Records from a data collection

(* ===== verification/PrqTypes.v ===== *)
(** Model of [api/v1/pullrequestqueue_types.go] and
    [api/v1/pullrequestqueuehistory_types.go]: a pull request that waits to be deployed
    and tested in an environment of its own, its conditions, and the order of the queue. *)

From S2P Require Import Prelude.
From S2P Require Import GoRuntime.
From S2P Require Import Errors.
From S2P Require Import KubeApi.
From S2P Require Import ConfigTypes.
From S2P Require Import QueueTypes.
Open Scope string_scope.
Open Scope list_scope.
Open Scope Z_scope.

(** ** Data *)

Inductive PullRequestQueueState :=
| PullRequestQueueWaiting | PullRequestQueueEnvCreating | PullRequestQueueDeploying
| PullRequestQueueTesting | PullRequestQueueCollecting | PullRequestQueueEnvDestroying
| PullRequestQueueFinished
| PullRequestQueueNew                        (* "", the state of a new object *)
| OtherPullRequestQueueState (s : string).

Inductive PullRequestQueueConditionType :=
| PullRequestQueueCondStarted | PullRequestQueueCondEnvCreated
| PullRequestQueueCondDependenciesUpdated | PullRequestQueueCondDeployed
| PullRequestQueueCondTested | PullRequestQueueCondResultCollected
| PullRequestQueueCondEnvDestroyed.

Inductive PullRequestQueueResult :=
| PullRequestQueueCanceled | PullRequestQueueSuccess | PullRequestQueueFailure
| NoPullRequestQueueResult                   (* "" *)
| OtherPullRequestQueueResult (s : string).

#[export] Instance prq_state_eq_dec : EqDecision PullRequestQueueState.
Proof. solve_decision. Defined.
#[export] Instance prq_condition_type_eq_dec : EqDecision PullRequestQueueConditionType.
Proof. solve_decision. Defined.
#[export] Instance prq_result_eq_dec : EqDecision PullRequestQueueResult.
Proof. solve_decision. Defined.

Record PullRequestQueueSpec := mkPullRequestQueueSpec {
  ps_BundleName : string;
  ps_PRNumber : string;
  ps_CommitSHA : string;
  ps_Components : QueueComponents;
  ps_UpcomingCommitSHA : string;
  ps_UpcomingComponents : QueueComponents;
  ps_NoOfRetry : Z;
  ps_NoOfOrder : Z;
  ps_TeamName : string;
  ps_GitRepository : string;
  ps_ImageMissingList : list Image;
  ps_IsPRTriggerFailed : option bool;
  ps_PRTriggerCreatedAt : option Z;
  ps_PRTriggerFinishedAt : option Z;
  ps_TearDownDuration : PullRequestTearDownDuration;
  ps_TestRunner : option ConfigTestRunnerOverrider;
}.
Definition PullRequestQueueCondition := Condition PullRequestQueueConditionType.
Record PullRequestQueueStatus := mkPullRequestQueueStatus {
  pst_CreatedAt : option Z;
  pst_UpdatedAt : option Z;
  pst_State : PullRequestQueueState;
  pst_PullRequestNamespace : string;
  pst_PullRequestQueueHistoryName : string;
  pst_Result : PullRequestQueueResult;
  pst_Conditions : list PullRequestQueueCondition;
  pst_DeploymentQueue : option Queue;
  pst_DestroyedTime : option Z;
}.
Record PullRequestQueue := mkPullRequestQueue {
  prq_Meta : ObjectMeta;
  prq_Spec : PullRequestQueueSpec;
  prq_Status : PullRequestQueueStatus;
}.
Record PullRequestQueueHistory := mkPullRequestQueueHistory {
  pqh_Meta : ObjectMeta;
  pqh_PullRequestQueue : option PullRequestQueue;
}.

#[export] Instance eta_PullRequestQueueSpec : Eta PullRequestQueueSpec := fun x =>
  mkPullRequestQueueSpec (ps_BundleName x) (ps_PRNumber x) (ps_CommitSHA x) (ps_Components x)
    (ps_UpcomingCommitSHA x) (ps_UpcomingComponents x) (ps_NoOfRetry x) (ps_NoOfOrder x)
    (ps_TeamName x) (ps_GitRepository x) (ps_ImageMissingList x) (ps_IsPRTriggerFailed x)
    (ps_PRTriggerCreatedAt x) (ps_PRTriggerFinishedAt x) (ps_TearDownDuration x) (ps_TestRunner x).
#[export] Instance eta_PullRequestQueueStatus : Eta PullRequestQueueStatus := fun x =>
  mkPullRequestQueueStatus (pst_CreatedAt x) (pst_UpdatedAt x) (pst_State x)
    (pst_PullRequestNamespace x) (pst_PullRequestQueueHistoryName x) (pst_Result x)
    (pst_Conditions x) (pst_DeploymentQueue x) (pst_DestroyedTime x).
#[export] Instance eta_PullRequestQueue : Eta PullRequestQueue := fun x =>
  mkPullRequestQueue (prq_Meta x) (prq_Spec x) (prq_Status x).
#[export] Instance eta_PullRequestQueueHistory : Eta PullRequestQueueHistory := fun x =>
  mkPullRequestQueueHistory (pqh_Meta x) (pqh_PullRequestQueue x).
#[export] Instance prq_object : KObject PullRequestQueue := prq_Meta.
#[export] Instance prq_mark : KMark PullRequestQueue := fun t x => x <| prq_Meta ::= mark_deleted t |>.
#[export] Instance prq_mark_laws : KMarkLaws PullRequestQueue.
Proof. intros t x. apply (mark_deleted_key t (prq_Meta x)). Qed.
#[export] Instance pqh_object : KObject PullRequestQueueHistory := pqh_Meta.
#[export] Instance pqh_mark : KMark PullRequestQueueHistory := fun t x => x <| pqh_Meta ::= mark_deleted t |>.
#[export] Instance pqh_mark_laws : KMarkLaws PullRequestQueueHistory.
Proof. intros t x. apply (mark_deleted_key t (pqh_Meta x)). Qed.

(** The zero values. *)
Definition zeroPrqStatus : PullRequestQueueStatus :=
  mkPullRequestQueueStatus None None PullRequestQueueNew "" "" NoPullRequestQueueResult [] None None.
Definition zeroPrqSpec : PullRequestQueueSpec :=
  mkPullRequestQueueSpec "" "" "" [] "" [] 0 0 "" "" [] None None None
    (mkPullRequestTearDownDuration 0 "") None.

(** ** Methods *)

Definition SetPullRequestNamespace (namespace : string) (s : PullRequestQueueStatus) :=
  s <| pst_PullRequestNamespace := namespace |>.
Definition PrqSetResult (res : PullRequestQueueResult) (s : PullRequestQueueStatus) :=
  s <| pst_Result := res |>.
Definition SetPullRequestQueueHistoryName (name : string) (s : PullRequestQueueStatus) :=
  s <| pst_PullRequestQueueHistoryName := name |>.
(** The metadata of the queue are not kept. *)
Definition SetDeploymentQueue (q : Queue) (s : PullRequestQueueStatus) :=
  s <| pst_DeploymentQueue := Some (mkQueue noMeta (queue_Spec q) (queue_Status q)) |>.
Definition PrqSetDestroyedTime (t : Z) (s : PullRequestQueueStatus) :=
  s <| pst_DestroyedTime := Some t |>.
Definition PrqIsConditionTrue (s : PullRequestQueueStatus) (cond : PullRequestQueueConditionType) : bool :=
  is_condition_true cond (pst_Conditions s).
(** The clock reads [t]. *)
Definition PrqSetCondition (t : Z) (cond : PullRequestQueueConditionType) (status : ConditionStatus)
    (message : string) (s : PullRequestQueueStatus) : PullRequestQueueStatus :=
  s <| pst_Conditions ::= set_condition cond status message t |>.

Definition PrqSetState (t : Z) (state : PullRequestQueueState) (prq : PullRequestQueue) : PullRequestQueue :=
  prq <| prq_Status ::= fun s =>
    s <| pst_UpdatedAt := Some t |> <| pst_State := state |>
      <| pst_CreatedAt := match pst_CreatedAt s with None => Some t | c => c end |> |>.

Definition IsPrqFailure (prq : PullRequestQueue) : bool :=
  bool_decide (pst_Result (prq_Status prq) = PullRequestQueueFailure).
Definition IsPrqCanceled (prq : PullRequestQueue) : bool :=
  bool_decide (pst_Result (prq_Status prq) = PullRequestQueueCanceled).

(** ** The order of the queue *)

(** [PullRequestQueueByNoOfOrder.Less]. *)
Definition PrqLess (a b : PullRequestQueue) : bool :=
  if ps_NoOfOrder (prq_Spec a) =? ps_NoOfOrder (prq_Spec b)
  then string_less (kname a) (kname b)
  else ps_NoOfOrder (prq_Spec a) <? ps_NoOfOrder (prq_Spec b).

(** [PullRequestQueueHistoryByCreatedTimeDESC.Less]. *)
Definition PqhGreater (a b : PullRequestQueueHistory) : bool :=
  om_CreationTimestamp (pqh_Meta b) <? om_CreationTimestamp (pqh_Meta a).

Section sorting.
Context `{GoSort}.

Definition PrqSort (l : list PullRequestQueue) : list PullRequestQueue := go_sort PrqLess l.
Definition PqhSortDESC (l : list PullRequestQueueHistory) : list PullRequestQueueHistory :=
  go_sort PqhGreater l.

Definition PrqLastQueueOrder {W} (l : list PullRequestQueue) : M W Z :=
  match l with
  | [] => mret 1
  | _ =>
      match last (PrqSort l) with
      | None => go_panic IndexOutOfRange
      | Some q => mret (int_add (ps_NoOfOrder (prq_Spec q)) 1)
      end
  end.
End sorting.

(** ** Facts *)

Lemma PrqLess_ordering : sort_ordering PrqLess.
Proof.
  destruct string_less_ordering as [Ht Hn].
  split; intros x y z; unfold PrqLess;
    destruct (Z.eqb_spec (ps_NoOfOrder (prq_Spec x)) (ps_NoOfOrder (prq_Spec y))),
      (Z.eqb_spec (ps_NoOfOrder (prq_Spec y)) (ps_NoOfOrder (prq_Spec z))),
      (Z.eqb_spec (ps_NoOfOrder (prq_Spec x)) (ps_NoOfOrder (prq_Spec z))); try lia; eauto.
Qed.

Lemma PqhGreater_ordering : sort_ordering PqhGreater.
Proof. split; intros x y z; unfold PqhGreater; rewrite ?Z.ltb_lt, ?Z.ltb_ge; lia. Qed.

(** The order of two queues decides, and their names when it is the same. *)
Lemma PrqLess_follow a b :
  may_follow PrqLess a b ->
  ps_NoOfOrder (prq_Spec a) < ps_NoOfOrder (prq_Spec b) \/
  (ps_NoOfOrder (prq_Spec a) = ps_NoOfOrder (prq_Spec b) /\ string_less (kname b) (kname a) = false).
Proof.
  unfold may_follow, PrqLess. rewrite (Z.eqb_sym (ps_NoOfOrder (prq_Spec b))).
  destruct (Z.eqb_spec (ps_NoOfOrder (prq_Spec a)) (ps_NoOfOrder (prq_Spec b))) as [He|Hne].
  - intros Hf. right. split; [done|]. destruct (string_less (kname b) (kname a)) eqn:E; [|done].
    destruct string_less_ordering as [Ht _]. specialize (Ht _ _ _ E (Hf eq_refl)).
    by rewrite string_less_irrefl in Ht.
  - rewrite !Z.ltb_lt. lia.
Qed.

## TASK DESCRIPTION
Please make an exact copy of the lines above from the line with "Definition SetPullRequestNamespace (namespace" through the line with "(** The clock reads [t]. *)", both ends included.

## FINISHED TASK
Definition SetPullRequestNamespace (namespace : string) (s : PullRequestQueueStatus) :=
  s <| pst_PullRequestNamespace := namespace |>.
Definition PrqSetResult (res : PullRequestQueueResult) (s : PullRequestQueueStatus) :=
  s <| pst_Result := res |>.
Definition SetPullRequestQueueHistoryName (name : string) (s : PullRequestQueueStatus) :=
  s <| pst_PullRequestQueueHistoryName := name |>.
(** The metadata of the queue are not kept. *)
Definition SetDeploymentQueue (q : Queue) (s : PullRequestQueueStatus) :=
  s <| pst_DeploymentQueue := Some (mkQueue noMeta (queue_Spec q) (queue_Status q)) |>.
Definition PrqSetDestroyedTime (t : Z) (s : PullRequestQueueStatus) :=
  s <| pst_DestroyedTime := Some t |>.
Definition PrqIsConditionTrue (s : PullRequestQueueStatus) (cond : PullRequestQueueConditionType) : bool :=
  is_condition_true cond (pst_Conditions s).
(** The clock reads [t]. *)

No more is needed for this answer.